Быков качнул головой, примерзла к тонким губам улыбка.
— Ростом не вышел — что верно, то верно. В папашу я. Живет в Перми беленький старичок-лесовичок. Согнуло его небось теперь с голодухи. Видно, под старость опять пешком под стол заходит. — Спросил без перехода, так и не согнав с лица примерзшей улыбки: — Что вы от жизни ждете, Омар-хаджи?
— Вашей смерти, Быков, — быстро ответил Митцинский — видно, давно и прочно засел в нем ответ, и был он искренним. — Я жду от бытия смерти всех куколок наподобие вас и всего кукольного государства за вашей спиной.
Надолго замолчал Быков, смотрел на Митцинского в упор — льдистой, стальной синевой наливались глаза. Враг желал его смерти — не ново, не привыкать. Предстояло определить другое — долго ли будет в упор выстреливаться желание это?
И чем больше приглядывался Быков, тем сильнее крепла в нем уверенность: этот, напротив сидящий, отговорился вчистую и не добыть теперь из него ни вреда, ни пользы — закаменел в ненависти. Однако вскоре стала зреть в Быкове надежда, что из ненависти этой кое-что выжать все-таки можно, если с умом дело повести.
— Серьезные у вас желания, Омар Алиевич. Только, знаете, не верится в них. Сдается мне, что и слова ваши, и крутая грудь, и осанка — ненадолго все это, поскольку футлярчик хитиновый. Жучок живой из него выполз, а внутри пусто. Стоит чуть придавить — кр-р-рак! — и хрустнете, расколетесь. А? И в том, что смерти моей желаете, публично раскаетесь и даже, позвольте заверить, слезу покаянную пустите. Хотите пари?
Фотограф принес еще влажную фотографию Омара Митцинского. Быков кивком поблагодарил, отпустил. Стал всматриваться в лицо Омара, сравнивая с фотографией.
— Куколка... — устало сказал Митцинский, — не старайтесь, куколка.
— А не верю я в ваше постоянство оттого, — твердо, с силой перебил Быков, — оттого не верю, что за моей спиной миллиарды человеческие. И те, что в земле истлели, — они тоже за моей спиной. Они все в массе своей исповедовали истины житейские: не убий, не укради, в поте лица добудь хлеб свой. А за вашей спиной, Омар Алиевич, жменька, кучка по сравнению с моими, и ваши-то как раз грабили, убивали и попирали хлеба, сеянные в поте. По логике истории и разума в конечном счете всегда торжествует добро и те истины, что мои исповедуют миллиарды. Иначе мы все давно в первобытное состояние вернулись бы.
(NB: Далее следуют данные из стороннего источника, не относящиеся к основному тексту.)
(** The result is the return value and the byte stored through [data]. *)
Definition ring_buffer_dequeue : M ring_buffer_t (Z * option Z) :=
  empty <- ring_buffer_is_empty ;;
  if (empty : bool) then ret (0, None)
  else
    r <- get ;;
    d <- rd (buffer r) (tail_index r) ;;
    modify (fun r => set_tail_index (Z.land (u32 (tail_index r + 1)) RING_BUFFER_MASK) r) ;;;
    ret (1, Some d).

(** The loop of [ring_buffer_dequeue_arr]: [cnt] bytes are copied already. *)
Fixpoint dequeue_loop (n : nat) (acc : list Z) : M ring_buffer_t (list Z) :=
  match n with
  | O => ret acc
  | S n' =>
      let! (ok, d) := ring_buffer_dequeue in
      match d with
      | Some d => if ok =? 0 then ret acc else dequeue_loop n' (acc ++ [d])
      | None => ret acc
      end
  end.

Definition ring_buffer_dequeue_arr (len : Z) : M ring_buffer_t (Z * list Z) :=
  empty <- ring_buffer_is_empty ;;
  if (empty : bool) then ret (0, [])
  else out <- dequeue_loop (Z.to_nat len) [] ;; ret (Z.of_nat (length out), out).

Definition ring_buffer_peek (index : Z) : M ring_buffer_t (Z * option Z) :=
  n <- ring_buffer_num_items ;;
  if n <=? index then ret (0, None)
  else
    r <- get ;;
    d <- rd (buffer r) (Z.land (u32 (tail_index r + index)) RING_BUFFER_MASK) ;;
    ret (1, Some d).

(** ** Well-formed buffers and the sequence they hold *)

Definition ring_wf (r : ring_buffer_t) : Prop :=
  length (buffer r) = Z.to_nat RING_BUFFER_SIZE /\
  0 <= tail_index r < RING_BUFFER_SIZE /\ 0 <= head_index r < RING_BUFFER_SIZE.

Definition cell (b : list Z) (i : Z) : Z := default 0 (b !z (i mod RING_BUFFER_SIZE)).
Definition slice (b : list Z) (t n : Z) : list Z := (fun i => cell b (t + i)) <$> seqZ 0 n.
Definition count (r : ring_buffer_t) : Z := (head_index r - tail_index r) mod RING_BUFFER_SIZE.
Definition items (r : ring_buffer_t) : list Z := slice (buffer r) (tail_index r) (count r).

Lemma land_mask x : Z.land x RING_BUFFER_MASK = x mod RING_BUFFER_SIZE.
Proof. apply (land_pow2_mask x 12). lia. Qed.

Lemma u32_land_mask x : Z.land (u32 x) RING_BUFFER_MASK = x mod RING_BUFFER_SIZE.
Proof.
  rewrite land_mask. unfold u32. apply Z.mod_mod_divide. by exists (2 ^ 20).
Qed.

Lemma cell_mod b i : cell b (i mod RING_BUFFER_SIZE) = cell b i.
Proof. unfold cell. by rewrite Z.mod_mod. Qed.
— Говорим недолго, а скучно стало. С чего бы это? Человечек вы как будто занятный, — задрожал скулами, сдерживая зевоту, Митцинский,
— Зевается вам не от скуки, — беспощадно сказал Быков, — от страха изволите зевать, Митцинский. А страшно потому, что неправедно жили и грабителем на родину свою ломитесь. Да еще и захребетников турецких за собой маните. Неправда — она ведь кислотой в каждом из вас плещется и сердце с разумом разъедает. Оттого и непрочность ваша.
Говорите, смерти моей и всего государства желаете? Вы бы зафиксировали все это на бумаге. А я вас потом носом ткну в это изречение, когда каяться станете.
— Что, новые методы появились? Иголки под ногти, плети, железо каленое — это я ведь выдержу.
— Экая чушь, — поморщился Быков, — прямо-таки собачья чушь, Омар Алиевич. Я вас логикой достану, позицией своей праведной, большевистской, поскольку говорил я вам — миллиарды за моей спиной. Ну так как? Доверите бумаге желания свои, чтобы потом раскаяться и ужаснуться им?
— Дайте бумагу! — ненавистно, шепотом выдохнул Митцинский.
— Извольте. И по возможности разборчивей, крупнее. Пишите: жду... смерти... Быкова... и кукольного государства его.